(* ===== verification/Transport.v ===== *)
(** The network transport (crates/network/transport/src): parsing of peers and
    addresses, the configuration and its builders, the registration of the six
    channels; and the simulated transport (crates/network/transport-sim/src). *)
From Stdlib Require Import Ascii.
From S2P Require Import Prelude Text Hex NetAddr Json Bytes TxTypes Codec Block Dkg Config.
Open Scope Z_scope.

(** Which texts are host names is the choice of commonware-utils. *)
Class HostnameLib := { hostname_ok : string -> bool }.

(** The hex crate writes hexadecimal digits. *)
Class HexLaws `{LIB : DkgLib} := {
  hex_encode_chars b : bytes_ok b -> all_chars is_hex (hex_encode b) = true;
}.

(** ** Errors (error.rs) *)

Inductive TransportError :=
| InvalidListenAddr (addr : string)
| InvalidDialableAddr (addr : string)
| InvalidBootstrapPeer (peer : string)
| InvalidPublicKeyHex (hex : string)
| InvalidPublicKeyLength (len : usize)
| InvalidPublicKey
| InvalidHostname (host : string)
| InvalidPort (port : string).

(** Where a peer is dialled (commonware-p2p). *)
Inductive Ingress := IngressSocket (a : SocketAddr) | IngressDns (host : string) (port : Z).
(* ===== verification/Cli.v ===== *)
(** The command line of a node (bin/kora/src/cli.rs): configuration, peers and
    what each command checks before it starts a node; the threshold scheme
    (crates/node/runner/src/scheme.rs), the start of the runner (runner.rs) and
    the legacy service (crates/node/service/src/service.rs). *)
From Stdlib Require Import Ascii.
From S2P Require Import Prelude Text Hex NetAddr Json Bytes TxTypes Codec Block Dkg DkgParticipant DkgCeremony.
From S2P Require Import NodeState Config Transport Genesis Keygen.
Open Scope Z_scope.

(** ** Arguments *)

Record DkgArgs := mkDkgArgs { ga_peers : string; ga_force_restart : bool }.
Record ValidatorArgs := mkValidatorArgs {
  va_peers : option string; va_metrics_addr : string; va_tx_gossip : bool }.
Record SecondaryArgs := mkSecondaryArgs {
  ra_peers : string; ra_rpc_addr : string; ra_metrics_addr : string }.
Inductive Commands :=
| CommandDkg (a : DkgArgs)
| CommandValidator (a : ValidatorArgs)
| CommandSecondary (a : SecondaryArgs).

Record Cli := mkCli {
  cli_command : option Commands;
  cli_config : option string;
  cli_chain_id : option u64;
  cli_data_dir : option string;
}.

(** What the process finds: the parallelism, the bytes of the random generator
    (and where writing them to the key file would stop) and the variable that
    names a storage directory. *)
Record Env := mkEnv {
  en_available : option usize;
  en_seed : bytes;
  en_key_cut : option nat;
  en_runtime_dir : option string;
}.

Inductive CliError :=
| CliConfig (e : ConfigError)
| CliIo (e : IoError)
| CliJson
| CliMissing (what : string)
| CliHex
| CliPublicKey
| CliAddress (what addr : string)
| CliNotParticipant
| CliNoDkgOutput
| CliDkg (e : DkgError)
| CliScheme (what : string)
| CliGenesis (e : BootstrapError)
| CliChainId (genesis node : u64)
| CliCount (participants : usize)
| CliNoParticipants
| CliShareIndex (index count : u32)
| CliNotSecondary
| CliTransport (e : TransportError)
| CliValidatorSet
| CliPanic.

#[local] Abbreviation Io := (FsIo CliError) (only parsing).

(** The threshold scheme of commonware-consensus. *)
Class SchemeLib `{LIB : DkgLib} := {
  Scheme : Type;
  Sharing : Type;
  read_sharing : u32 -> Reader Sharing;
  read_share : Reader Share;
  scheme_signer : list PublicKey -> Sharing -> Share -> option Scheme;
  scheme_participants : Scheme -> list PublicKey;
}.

---

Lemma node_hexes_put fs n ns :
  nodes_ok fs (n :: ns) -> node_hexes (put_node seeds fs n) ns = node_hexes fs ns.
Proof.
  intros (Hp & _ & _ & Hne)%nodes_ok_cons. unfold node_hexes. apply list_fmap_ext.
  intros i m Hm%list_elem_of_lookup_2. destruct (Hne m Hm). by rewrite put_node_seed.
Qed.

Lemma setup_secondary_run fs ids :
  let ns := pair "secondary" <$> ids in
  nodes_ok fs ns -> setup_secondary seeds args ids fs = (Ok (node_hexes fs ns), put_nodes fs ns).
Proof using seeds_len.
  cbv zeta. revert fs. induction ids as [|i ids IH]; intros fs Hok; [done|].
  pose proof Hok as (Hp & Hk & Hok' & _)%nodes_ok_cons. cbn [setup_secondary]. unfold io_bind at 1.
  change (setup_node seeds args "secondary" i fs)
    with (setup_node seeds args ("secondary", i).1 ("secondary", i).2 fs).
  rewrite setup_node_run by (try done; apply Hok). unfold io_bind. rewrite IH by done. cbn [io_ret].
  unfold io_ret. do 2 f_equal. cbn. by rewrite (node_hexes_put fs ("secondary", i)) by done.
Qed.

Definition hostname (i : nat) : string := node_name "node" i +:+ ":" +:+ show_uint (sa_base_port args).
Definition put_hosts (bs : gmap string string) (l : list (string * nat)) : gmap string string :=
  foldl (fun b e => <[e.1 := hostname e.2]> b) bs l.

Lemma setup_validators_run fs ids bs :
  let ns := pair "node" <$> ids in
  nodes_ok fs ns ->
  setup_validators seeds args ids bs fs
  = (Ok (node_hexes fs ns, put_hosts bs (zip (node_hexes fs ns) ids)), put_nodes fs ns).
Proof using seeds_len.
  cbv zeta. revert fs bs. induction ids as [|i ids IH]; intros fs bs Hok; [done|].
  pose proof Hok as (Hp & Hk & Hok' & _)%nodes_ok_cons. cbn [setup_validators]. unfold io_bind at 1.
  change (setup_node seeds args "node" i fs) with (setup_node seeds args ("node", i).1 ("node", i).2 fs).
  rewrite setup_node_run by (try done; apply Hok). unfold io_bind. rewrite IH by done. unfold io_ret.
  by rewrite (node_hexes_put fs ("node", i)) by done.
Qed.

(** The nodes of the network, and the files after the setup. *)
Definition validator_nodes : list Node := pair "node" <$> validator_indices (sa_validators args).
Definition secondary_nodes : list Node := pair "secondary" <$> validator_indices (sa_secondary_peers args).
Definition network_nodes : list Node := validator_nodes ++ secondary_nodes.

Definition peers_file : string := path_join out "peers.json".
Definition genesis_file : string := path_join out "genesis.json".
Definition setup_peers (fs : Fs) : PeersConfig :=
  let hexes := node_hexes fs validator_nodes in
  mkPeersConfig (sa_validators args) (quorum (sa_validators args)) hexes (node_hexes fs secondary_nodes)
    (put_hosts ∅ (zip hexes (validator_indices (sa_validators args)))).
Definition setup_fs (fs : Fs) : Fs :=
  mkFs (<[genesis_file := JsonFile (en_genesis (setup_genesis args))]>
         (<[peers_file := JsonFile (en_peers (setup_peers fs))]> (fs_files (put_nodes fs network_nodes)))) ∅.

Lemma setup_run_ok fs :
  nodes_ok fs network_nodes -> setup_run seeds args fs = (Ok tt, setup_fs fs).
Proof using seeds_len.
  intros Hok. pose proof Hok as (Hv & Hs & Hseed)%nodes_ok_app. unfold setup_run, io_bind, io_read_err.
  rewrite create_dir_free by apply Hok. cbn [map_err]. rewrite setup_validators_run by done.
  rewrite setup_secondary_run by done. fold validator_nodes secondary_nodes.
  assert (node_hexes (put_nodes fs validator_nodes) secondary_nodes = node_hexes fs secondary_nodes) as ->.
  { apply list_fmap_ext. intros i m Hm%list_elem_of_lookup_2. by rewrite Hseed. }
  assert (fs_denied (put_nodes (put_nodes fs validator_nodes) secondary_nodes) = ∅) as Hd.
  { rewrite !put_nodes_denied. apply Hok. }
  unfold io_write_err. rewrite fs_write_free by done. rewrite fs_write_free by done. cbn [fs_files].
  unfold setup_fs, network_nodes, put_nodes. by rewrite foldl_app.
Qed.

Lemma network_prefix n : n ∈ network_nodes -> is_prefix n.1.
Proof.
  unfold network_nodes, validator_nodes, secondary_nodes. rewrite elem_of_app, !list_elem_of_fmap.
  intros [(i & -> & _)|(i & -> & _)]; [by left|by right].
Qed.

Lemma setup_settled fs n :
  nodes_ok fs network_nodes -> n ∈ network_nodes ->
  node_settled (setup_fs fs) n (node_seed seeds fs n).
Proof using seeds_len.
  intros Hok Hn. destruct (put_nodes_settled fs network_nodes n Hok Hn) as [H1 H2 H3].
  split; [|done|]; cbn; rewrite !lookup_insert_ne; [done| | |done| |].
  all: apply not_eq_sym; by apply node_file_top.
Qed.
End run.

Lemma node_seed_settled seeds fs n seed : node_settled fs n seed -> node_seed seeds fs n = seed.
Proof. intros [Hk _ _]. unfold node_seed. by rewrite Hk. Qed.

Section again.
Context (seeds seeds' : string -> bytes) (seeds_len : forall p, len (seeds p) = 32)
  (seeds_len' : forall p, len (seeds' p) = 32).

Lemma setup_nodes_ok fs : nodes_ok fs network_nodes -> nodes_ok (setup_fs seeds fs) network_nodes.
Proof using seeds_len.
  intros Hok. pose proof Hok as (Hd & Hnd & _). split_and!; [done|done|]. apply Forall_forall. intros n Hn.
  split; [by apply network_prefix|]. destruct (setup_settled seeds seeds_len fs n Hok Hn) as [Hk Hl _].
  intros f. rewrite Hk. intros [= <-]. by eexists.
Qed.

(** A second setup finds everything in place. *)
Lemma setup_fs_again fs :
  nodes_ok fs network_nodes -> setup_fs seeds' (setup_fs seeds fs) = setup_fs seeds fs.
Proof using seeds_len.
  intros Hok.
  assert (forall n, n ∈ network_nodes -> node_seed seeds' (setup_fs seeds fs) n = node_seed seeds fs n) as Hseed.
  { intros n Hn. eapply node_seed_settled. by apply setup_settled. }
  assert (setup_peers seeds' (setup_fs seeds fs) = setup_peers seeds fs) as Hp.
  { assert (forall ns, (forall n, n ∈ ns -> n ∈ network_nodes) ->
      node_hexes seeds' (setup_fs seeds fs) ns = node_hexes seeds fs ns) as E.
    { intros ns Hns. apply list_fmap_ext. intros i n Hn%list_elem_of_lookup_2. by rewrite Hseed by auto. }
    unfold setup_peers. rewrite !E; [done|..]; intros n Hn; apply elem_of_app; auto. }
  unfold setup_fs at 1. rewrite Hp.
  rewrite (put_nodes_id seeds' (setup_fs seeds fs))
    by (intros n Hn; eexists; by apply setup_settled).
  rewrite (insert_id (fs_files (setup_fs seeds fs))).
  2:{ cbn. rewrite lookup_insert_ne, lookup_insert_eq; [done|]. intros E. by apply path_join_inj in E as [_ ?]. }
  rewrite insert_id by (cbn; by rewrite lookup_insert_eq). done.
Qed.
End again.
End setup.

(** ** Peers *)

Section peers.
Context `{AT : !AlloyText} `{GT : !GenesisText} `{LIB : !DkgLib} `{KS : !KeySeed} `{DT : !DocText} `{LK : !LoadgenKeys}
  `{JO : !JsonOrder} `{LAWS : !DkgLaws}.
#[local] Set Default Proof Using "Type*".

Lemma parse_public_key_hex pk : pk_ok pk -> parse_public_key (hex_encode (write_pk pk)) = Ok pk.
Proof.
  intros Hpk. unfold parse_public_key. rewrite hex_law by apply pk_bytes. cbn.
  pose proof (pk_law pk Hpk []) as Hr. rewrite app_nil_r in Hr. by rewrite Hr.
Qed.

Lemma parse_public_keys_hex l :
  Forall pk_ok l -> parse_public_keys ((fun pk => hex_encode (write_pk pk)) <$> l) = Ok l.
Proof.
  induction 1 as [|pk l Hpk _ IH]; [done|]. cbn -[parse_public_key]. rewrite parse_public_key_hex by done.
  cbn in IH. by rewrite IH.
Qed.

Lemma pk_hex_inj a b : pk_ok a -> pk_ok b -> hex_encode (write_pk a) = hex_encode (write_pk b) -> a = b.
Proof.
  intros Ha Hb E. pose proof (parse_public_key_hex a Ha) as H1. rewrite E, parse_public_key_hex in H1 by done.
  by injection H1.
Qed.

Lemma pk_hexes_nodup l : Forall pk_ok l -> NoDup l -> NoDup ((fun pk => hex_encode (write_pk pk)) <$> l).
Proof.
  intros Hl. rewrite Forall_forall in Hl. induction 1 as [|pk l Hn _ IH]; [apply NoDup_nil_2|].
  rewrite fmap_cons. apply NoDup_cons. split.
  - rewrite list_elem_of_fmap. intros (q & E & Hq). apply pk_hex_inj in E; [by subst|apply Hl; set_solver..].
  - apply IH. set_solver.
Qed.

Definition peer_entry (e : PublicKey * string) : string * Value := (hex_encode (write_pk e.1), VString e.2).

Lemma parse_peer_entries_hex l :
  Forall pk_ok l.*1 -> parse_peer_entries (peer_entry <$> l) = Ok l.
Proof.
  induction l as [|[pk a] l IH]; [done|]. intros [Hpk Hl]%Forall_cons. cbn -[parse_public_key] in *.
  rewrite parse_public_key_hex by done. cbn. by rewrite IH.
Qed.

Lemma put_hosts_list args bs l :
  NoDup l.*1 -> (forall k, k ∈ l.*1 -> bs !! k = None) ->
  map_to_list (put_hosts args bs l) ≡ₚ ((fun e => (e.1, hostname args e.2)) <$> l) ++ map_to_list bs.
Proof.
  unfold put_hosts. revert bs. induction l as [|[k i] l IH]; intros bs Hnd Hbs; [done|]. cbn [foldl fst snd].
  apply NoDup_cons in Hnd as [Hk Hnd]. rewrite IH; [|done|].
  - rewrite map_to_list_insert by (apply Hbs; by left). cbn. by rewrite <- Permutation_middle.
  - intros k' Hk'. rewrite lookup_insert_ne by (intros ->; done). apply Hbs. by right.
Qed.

# TRY IT
Please reproduce exactly the lines in the listing above from the one containing "unfold setup_fs, network_nodes, put_nodes." through the one containing "rewrite (put_nodes_id seeds'", both included, and nothing more.

# TASK ANSWER
  unfold setup_fs, network_nodes, put_nodes. by rewrite foldl_app.
Qed.

Lemma network_prefix n : n ∈ network_nodes -> is_prefix n.1.
Proof.
  unfold network_nodes, validator_nodes, secondary_nodes. rewrite elem_of_app, !list_elem_of_fmap.
  intros [(i & -> & _)|(i & -> & _)]; [by left|by right].
Qed.

Lemma setup_settled fs n :
  nodes_ok fs network_nodes -> n ∈ network_nodes ->
  node_settled (setup_fs fs) n (node_seed seeds fs n).
Proof using seeds_len.
  intros Hok Hn. destruct (put_nodes_settled fs network_nodes n Hok Hn) as [H1 H2 H3].
  split; [|done|]; cbn; rewrite !lookup_insert_ne; [done| | |done| |].
  all: apply not_eq_sym; by apply node_file_top.
Qed.
End run.

Lemma node_seed_settled seeds fs n seed : node_settled fs n seed -> node_seed seeds fs n = seed.
Proof. intros [Hk _ _]. unfold node_seed. by rewrite Hk. Qed.

Section again.
Context (seeds seeds' : string -> bytes) (seeds_len : forall p, len (seeds p) = 32)
  (seeds_len' : forall p, len (seeds' p) = 32).

Lemma setup_nodes_ok fs : nodes_ok fs network_nodes -> nodes_ok (setup_fs seeds fs) network_nodes.
Proof using seeds_len.
  intros Hok. pose proof Hok as (Hd & Hnd & _). split_and!; [done|done|]. apply Forall_forall. intros n Hn.
  split; [by apply network_prefix|]. destruct (setup_settled seeds seeds_len fs n Hok Hn) as [Hk Hl _].
  intros f. rewrite Hk. intros [= <-]. by eexists.
Qed.

(** A second setup finds everything in place. *)
Lemma setup_fs_again fs :
  nodes_ok fs network_nodes -> setup_fs seeds' (setup_fs seeds fs) = setup_fs seeds fs.
Proof using seeds_len.
  intros Hok.
  assert (forall n, n ∈ network_nodes -> node_seed seeds' (setup_fs seeds fs) n = node_seed seeds fs n) as Hseed.
  { intros n Hn. eapply node_seed_settled. by apply setup_settled. }
  assert (setup_peers seeds' (setup_fs seeds fs) = setup_peers seeds fs) as Hp.
  { assert (forall ns, (forall n, n ∈ ns -> n ∈ network_nodes) ->
      node_hexes seeds' (setup_fs seeds fs) ns = node_hexes seeds fs ns) as E.
    { intros ns Hns. apply list_fmap_ext. intros i n Hn%list_elem_of_lookup_2. by rewrite Hseed by auto. }
    unfold setup_peers. rewrite !E; [done|..]; intros n Hn; apply elem_of_app; auto. }
  unfold setup_fs at 1. rewrite Hp.
  rewrite (put_nodes_id seeds' (setup_fs seeds fs))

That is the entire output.